| Material shown |

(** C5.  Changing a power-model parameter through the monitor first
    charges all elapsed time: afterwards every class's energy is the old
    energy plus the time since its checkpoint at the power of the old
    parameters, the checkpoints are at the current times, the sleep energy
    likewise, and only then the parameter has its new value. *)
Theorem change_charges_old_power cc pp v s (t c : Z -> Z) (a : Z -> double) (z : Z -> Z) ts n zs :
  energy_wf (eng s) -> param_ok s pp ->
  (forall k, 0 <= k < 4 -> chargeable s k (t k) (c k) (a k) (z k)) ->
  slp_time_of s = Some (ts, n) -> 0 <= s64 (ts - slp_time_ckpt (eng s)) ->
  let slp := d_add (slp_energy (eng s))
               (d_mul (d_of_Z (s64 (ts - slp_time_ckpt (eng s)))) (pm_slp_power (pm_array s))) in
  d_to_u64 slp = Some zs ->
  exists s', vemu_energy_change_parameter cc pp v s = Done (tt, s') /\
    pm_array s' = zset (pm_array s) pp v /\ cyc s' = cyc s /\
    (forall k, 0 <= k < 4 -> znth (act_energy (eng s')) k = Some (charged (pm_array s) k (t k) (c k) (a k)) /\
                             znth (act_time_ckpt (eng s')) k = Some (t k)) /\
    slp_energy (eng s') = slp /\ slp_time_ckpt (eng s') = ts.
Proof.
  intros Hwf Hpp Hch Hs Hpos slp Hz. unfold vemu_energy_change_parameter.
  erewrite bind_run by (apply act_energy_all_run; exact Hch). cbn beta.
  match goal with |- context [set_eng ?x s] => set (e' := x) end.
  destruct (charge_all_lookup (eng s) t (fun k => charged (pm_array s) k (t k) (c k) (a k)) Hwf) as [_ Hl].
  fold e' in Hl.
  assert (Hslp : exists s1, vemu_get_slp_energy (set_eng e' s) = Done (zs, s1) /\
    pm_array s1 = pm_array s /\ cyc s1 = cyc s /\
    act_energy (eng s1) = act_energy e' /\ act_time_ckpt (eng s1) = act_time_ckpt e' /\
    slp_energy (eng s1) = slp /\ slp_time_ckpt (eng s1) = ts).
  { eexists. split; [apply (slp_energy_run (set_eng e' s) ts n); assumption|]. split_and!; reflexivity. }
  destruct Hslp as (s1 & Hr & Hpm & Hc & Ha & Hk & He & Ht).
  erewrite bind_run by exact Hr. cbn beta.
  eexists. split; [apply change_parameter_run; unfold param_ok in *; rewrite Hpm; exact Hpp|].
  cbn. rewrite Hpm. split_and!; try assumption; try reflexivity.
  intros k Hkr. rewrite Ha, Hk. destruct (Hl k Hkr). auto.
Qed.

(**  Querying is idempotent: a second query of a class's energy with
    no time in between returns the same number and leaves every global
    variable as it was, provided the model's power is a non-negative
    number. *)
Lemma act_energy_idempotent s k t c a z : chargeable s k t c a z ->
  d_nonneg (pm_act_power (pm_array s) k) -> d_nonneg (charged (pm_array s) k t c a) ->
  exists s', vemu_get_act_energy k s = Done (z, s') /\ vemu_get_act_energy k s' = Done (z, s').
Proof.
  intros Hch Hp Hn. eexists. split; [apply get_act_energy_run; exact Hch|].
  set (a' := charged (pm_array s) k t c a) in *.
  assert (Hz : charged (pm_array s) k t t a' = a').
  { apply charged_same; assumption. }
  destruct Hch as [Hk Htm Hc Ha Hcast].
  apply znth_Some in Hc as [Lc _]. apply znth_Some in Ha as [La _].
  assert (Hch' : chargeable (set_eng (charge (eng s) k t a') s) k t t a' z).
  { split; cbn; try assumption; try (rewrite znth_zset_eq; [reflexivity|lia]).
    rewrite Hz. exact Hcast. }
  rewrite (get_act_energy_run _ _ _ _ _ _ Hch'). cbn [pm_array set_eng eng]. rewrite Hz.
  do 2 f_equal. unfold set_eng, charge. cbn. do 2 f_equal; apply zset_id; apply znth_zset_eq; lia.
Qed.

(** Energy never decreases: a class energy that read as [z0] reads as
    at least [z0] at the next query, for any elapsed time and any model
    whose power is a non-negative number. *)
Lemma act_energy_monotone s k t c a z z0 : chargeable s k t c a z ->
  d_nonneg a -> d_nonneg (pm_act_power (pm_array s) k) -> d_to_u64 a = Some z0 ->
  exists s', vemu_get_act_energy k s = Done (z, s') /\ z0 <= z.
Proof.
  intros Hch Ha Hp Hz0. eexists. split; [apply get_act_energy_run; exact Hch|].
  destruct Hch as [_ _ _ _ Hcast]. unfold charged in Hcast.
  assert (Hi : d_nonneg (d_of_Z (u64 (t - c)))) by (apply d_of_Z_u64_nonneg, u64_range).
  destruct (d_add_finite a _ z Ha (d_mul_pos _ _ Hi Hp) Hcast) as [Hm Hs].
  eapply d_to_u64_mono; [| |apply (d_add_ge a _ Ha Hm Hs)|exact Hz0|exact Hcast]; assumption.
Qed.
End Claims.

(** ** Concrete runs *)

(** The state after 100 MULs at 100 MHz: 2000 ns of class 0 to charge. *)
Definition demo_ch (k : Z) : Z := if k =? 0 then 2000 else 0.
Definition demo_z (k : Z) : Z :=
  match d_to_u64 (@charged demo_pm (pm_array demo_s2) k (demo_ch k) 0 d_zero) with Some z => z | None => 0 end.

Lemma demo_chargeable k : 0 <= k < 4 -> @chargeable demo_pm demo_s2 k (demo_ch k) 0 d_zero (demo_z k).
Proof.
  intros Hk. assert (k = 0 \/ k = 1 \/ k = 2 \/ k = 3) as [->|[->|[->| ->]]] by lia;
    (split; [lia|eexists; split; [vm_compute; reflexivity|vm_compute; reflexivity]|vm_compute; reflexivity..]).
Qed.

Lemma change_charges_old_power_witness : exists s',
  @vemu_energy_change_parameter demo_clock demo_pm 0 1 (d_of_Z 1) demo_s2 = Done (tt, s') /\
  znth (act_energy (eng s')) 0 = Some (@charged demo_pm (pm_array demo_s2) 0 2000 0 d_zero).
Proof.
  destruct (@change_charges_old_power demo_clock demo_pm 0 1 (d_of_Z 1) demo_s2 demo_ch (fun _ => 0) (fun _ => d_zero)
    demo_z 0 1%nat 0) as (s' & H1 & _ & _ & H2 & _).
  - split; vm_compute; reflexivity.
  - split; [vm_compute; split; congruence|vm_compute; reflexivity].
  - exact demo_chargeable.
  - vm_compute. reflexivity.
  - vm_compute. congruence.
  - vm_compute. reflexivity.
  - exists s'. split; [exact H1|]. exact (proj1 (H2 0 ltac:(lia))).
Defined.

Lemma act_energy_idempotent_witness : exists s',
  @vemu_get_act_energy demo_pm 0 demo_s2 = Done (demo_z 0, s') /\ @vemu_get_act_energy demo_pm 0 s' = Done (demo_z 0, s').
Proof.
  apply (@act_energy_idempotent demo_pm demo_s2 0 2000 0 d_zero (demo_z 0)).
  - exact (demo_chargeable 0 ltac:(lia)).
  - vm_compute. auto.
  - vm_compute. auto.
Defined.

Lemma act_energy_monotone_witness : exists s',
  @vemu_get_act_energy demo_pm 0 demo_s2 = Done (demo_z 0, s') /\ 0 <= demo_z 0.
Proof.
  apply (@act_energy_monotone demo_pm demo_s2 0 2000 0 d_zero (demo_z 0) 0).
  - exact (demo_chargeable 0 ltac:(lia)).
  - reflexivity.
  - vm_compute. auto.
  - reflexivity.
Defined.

--

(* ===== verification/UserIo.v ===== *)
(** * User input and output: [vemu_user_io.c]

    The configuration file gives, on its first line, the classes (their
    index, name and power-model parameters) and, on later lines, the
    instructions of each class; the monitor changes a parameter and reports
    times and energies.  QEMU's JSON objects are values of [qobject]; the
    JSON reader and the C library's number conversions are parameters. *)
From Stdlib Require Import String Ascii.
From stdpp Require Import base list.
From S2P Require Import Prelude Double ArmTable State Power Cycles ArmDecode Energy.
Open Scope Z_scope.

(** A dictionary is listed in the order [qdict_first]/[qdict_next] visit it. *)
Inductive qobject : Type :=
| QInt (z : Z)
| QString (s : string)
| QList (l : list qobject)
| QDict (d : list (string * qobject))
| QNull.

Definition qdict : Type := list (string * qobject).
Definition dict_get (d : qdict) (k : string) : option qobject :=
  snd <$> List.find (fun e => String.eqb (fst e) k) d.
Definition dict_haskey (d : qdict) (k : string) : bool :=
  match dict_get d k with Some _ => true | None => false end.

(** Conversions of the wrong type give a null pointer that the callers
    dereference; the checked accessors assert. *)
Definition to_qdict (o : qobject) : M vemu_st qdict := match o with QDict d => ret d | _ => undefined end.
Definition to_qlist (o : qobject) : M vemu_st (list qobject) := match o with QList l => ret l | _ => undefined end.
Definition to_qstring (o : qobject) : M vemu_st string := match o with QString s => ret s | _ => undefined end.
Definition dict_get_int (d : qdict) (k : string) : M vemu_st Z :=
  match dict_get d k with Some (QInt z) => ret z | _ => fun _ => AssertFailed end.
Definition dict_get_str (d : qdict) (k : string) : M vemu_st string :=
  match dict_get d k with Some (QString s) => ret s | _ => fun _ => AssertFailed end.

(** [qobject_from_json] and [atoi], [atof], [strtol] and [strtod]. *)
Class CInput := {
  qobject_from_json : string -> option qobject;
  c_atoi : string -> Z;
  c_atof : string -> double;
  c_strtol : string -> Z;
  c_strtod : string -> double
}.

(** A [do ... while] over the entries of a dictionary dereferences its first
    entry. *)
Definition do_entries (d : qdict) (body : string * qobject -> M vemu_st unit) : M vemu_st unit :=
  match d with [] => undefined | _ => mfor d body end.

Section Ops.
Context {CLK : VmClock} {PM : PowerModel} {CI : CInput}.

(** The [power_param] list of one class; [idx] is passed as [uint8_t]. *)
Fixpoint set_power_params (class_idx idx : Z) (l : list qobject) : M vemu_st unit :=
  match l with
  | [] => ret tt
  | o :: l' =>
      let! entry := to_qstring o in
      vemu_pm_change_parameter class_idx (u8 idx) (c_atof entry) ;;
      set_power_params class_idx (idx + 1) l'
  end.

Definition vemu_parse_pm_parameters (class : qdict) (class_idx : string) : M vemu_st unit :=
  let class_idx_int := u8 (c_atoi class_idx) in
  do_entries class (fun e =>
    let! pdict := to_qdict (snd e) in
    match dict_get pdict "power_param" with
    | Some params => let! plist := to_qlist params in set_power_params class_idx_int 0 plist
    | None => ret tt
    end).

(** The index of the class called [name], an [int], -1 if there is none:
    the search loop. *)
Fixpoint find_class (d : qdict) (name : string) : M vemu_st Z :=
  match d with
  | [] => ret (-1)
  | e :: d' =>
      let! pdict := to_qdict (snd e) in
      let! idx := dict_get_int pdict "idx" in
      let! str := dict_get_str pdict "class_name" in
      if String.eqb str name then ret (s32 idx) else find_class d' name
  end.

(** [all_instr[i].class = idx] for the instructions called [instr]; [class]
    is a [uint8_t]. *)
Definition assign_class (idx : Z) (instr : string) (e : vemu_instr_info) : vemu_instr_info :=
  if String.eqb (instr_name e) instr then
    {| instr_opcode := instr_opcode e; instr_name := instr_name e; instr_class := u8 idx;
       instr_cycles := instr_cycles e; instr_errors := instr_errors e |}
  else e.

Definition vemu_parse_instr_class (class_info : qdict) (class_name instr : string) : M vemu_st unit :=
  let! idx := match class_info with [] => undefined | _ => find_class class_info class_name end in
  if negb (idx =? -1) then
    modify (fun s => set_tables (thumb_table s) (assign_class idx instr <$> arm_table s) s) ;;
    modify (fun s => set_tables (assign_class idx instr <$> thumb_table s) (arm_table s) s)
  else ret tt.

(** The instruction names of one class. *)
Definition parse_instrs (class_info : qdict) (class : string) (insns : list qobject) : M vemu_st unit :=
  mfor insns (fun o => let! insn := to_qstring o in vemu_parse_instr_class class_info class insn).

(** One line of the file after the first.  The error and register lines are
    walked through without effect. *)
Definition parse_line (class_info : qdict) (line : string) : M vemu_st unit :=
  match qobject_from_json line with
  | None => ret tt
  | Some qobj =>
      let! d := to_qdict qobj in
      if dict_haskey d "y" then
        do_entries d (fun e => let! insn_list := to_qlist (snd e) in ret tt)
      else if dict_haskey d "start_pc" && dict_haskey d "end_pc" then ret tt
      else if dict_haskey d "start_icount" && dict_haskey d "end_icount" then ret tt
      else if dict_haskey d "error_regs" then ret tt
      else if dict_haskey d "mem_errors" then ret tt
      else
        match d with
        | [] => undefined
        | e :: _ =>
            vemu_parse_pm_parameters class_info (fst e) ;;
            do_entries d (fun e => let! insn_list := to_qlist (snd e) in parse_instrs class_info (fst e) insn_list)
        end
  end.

---

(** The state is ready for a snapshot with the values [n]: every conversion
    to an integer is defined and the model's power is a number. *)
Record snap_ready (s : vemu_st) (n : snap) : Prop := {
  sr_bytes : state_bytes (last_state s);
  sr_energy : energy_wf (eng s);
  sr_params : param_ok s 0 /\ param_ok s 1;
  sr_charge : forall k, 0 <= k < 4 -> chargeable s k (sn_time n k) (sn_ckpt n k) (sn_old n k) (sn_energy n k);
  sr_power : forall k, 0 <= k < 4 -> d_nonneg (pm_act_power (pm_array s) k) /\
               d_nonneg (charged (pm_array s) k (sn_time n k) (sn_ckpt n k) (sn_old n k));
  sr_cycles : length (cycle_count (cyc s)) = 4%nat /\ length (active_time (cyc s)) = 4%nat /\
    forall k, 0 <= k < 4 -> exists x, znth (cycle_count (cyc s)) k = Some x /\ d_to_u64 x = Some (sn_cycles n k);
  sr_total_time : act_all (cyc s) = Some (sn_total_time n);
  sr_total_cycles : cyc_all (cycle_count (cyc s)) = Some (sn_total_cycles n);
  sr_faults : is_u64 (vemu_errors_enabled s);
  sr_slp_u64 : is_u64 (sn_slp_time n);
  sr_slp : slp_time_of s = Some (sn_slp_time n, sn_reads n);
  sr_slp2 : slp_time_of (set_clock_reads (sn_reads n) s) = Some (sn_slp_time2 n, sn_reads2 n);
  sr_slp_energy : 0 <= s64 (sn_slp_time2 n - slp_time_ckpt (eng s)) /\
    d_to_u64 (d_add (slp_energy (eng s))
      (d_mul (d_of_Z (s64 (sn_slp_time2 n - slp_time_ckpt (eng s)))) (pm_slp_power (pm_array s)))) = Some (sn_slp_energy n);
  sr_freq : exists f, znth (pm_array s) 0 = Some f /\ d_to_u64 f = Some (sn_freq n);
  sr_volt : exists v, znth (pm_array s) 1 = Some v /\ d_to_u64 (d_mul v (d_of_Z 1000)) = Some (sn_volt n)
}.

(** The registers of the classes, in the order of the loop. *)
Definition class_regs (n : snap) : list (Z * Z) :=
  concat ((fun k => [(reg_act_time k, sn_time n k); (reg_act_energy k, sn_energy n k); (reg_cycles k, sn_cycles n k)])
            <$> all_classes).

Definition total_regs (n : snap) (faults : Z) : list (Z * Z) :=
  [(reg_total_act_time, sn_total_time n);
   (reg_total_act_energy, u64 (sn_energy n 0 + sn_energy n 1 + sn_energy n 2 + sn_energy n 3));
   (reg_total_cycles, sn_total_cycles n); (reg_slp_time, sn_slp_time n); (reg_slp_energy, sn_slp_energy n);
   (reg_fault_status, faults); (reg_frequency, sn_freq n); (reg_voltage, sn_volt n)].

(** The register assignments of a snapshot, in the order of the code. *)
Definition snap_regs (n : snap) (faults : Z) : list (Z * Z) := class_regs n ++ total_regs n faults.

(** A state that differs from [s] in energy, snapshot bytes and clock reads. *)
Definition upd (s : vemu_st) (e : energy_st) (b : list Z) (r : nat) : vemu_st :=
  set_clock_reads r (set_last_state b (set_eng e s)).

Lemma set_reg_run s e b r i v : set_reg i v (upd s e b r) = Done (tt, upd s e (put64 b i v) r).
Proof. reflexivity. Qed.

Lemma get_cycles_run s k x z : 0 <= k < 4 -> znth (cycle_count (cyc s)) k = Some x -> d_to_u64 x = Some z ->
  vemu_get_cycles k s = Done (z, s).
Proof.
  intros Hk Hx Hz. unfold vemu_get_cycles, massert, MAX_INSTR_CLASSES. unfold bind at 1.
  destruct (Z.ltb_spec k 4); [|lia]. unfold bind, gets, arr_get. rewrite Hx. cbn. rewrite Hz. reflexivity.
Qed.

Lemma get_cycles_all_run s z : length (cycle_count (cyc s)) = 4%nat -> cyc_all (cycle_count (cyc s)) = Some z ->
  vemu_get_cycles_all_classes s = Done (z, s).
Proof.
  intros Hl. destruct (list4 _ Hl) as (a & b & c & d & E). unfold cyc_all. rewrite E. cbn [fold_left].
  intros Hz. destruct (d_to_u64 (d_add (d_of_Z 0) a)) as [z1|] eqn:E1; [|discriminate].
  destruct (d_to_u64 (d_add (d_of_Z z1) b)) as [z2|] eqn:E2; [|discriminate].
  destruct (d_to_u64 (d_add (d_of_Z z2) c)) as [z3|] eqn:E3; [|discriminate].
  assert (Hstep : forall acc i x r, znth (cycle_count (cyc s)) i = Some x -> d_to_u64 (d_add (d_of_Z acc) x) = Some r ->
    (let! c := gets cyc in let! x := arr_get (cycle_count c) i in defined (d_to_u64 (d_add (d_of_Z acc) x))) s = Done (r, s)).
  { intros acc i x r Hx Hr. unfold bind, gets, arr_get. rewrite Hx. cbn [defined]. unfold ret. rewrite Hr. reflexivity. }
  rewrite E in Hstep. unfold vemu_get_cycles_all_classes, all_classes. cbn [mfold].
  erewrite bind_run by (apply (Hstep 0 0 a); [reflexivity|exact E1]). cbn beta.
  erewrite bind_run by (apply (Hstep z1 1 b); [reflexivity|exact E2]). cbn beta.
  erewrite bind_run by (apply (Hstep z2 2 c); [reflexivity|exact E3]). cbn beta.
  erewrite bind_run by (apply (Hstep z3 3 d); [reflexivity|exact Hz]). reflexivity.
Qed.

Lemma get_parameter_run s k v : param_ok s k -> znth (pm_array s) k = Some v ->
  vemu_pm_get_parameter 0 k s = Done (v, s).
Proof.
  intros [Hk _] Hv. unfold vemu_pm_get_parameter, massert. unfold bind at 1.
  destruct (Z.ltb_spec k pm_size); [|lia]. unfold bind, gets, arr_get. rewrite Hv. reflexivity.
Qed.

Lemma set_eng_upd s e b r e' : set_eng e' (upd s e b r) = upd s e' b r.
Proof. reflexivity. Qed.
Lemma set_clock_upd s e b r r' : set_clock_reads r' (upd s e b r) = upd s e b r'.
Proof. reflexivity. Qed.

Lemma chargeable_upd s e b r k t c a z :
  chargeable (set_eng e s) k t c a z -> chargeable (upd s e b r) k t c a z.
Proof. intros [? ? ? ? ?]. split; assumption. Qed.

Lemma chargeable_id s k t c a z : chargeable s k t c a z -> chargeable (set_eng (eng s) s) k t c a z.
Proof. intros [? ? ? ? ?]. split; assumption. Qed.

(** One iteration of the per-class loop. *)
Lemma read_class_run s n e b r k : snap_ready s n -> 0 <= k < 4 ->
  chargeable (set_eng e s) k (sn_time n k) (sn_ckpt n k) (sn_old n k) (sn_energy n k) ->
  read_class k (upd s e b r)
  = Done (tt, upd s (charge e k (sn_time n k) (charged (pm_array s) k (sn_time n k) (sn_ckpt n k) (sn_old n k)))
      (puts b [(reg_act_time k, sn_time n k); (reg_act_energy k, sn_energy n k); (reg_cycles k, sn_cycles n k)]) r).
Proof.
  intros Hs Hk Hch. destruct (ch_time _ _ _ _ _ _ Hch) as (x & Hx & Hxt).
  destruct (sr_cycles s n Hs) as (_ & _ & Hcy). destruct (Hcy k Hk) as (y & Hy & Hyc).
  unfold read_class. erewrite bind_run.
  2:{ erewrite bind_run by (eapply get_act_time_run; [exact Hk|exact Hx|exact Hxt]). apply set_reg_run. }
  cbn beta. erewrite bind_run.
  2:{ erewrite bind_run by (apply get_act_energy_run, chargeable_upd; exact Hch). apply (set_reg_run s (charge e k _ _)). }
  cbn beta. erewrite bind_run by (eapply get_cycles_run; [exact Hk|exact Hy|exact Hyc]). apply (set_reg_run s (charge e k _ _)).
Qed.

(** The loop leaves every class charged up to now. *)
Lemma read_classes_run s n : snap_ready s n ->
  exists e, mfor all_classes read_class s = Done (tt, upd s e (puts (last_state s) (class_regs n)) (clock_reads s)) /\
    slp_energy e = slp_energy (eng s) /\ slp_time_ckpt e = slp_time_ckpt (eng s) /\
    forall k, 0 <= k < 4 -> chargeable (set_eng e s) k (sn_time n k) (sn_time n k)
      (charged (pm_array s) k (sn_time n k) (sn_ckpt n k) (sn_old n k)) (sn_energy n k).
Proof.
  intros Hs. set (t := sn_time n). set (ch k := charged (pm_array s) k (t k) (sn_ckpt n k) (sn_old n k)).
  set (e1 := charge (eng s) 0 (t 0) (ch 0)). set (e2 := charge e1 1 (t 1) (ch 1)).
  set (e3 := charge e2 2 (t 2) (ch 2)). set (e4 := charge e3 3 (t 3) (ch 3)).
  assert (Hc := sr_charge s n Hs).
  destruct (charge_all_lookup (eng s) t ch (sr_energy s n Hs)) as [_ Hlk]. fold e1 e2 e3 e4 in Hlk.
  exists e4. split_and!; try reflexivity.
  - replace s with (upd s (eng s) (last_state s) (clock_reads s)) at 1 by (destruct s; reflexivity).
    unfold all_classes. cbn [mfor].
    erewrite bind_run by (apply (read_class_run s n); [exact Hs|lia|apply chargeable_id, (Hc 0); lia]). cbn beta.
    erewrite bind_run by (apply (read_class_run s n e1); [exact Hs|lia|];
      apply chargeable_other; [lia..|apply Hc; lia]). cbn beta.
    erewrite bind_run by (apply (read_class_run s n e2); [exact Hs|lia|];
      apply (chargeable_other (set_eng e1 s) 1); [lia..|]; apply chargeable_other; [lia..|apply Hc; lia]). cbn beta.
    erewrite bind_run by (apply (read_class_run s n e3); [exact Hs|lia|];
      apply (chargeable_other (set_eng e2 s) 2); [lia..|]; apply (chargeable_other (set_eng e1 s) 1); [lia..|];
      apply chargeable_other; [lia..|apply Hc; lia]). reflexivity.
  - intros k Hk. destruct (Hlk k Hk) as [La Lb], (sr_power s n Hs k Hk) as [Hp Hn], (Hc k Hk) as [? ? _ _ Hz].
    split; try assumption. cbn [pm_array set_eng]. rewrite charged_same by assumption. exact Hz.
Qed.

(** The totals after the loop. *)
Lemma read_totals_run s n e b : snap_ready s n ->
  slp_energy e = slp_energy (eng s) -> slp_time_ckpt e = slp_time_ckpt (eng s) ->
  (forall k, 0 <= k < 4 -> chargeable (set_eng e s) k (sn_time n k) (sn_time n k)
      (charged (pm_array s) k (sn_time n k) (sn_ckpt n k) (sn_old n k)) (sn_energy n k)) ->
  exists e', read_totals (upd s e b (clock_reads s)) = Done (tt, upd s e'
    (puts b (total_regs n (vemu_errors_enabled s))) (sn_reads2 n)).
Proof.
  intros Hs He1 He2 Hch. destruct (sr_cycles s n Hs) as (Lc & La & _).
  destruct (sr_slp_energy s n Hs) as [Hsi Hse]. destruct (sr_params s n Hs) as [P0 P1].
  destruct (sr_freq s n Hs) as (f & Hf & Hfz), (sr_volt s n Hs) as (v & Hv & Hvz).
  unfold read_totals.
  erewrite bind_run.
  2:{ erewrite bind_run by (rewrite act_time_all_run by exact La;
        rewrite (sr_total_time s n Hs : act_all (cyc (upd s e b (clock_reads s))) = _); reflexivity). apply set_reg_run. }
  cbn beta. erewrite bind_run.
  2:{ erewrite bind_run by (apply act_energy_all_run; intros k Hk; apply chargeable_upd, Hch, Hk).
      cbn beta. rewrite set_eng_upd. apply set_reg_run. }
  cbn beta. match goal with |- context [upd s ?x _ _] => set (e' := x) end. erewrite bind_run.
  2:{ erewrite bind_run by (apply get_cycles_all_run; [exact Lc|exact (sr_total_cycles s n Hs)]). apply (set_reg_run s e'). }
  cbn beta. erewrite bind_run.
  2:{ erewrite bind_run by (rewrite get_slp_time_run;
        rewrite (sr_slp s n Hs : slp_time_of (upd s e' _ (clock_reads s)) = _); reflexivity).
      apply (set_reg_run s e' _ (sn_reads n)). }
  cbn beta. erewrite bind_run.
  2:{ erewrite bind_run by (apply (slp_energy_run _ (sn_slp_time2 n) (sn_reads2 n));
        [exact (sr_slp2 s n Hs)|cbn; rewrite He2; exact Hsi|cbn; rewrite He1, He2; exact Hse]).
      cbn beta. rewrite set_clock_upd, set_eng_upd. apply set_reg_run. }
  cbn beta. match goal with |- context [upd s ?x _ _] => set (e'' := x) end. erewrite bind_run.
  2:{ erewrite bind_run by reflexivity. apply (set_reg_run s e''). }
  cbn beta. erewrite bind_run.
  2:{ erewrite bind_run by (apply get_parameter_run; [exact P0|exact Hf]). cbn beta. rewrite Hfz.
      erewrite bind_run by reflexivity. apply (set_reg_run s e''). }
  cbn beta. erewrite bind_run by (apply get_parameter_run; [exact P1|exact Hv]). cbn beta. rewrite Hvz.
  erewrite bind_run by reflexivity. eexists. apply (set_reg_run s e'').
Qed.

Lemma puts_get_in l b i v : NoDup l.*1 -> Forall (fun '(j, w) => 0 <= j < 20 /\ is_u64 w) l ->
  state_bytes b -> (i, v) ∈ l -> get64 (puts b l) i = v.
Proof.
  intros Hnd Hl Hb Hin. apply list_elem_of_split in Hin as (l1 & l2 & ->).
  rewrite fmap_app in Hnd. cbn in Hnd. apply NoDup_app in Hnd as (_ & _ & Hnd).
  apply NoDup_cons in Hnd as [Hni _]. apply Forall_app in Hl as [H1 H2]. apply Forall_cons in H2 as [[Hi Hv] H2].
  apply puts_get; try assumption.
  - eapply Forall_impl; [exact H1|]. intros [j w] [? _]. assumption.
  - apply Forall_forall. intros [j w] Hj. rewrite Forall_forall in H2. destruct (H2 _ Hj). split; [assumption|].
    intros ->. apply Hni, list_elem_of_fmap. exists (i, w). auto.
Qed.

| What this task involves |
Copy out, word for word, the part of the entries above that begins at the line with "c_strtol : string -> Z;" and ends at the line with "Definition do_entries (d", including both.

| Exercise solution |
  c_strtol : string -> Z;
  c_strtod : string -> double
}.

(** A [do ... while] over the entries of a dictionary dereferences its first
    entry. *)
Definition do_entries (d : qdict) (body : string * qobject -> M vemu_st unit) : M vemu_st unit :=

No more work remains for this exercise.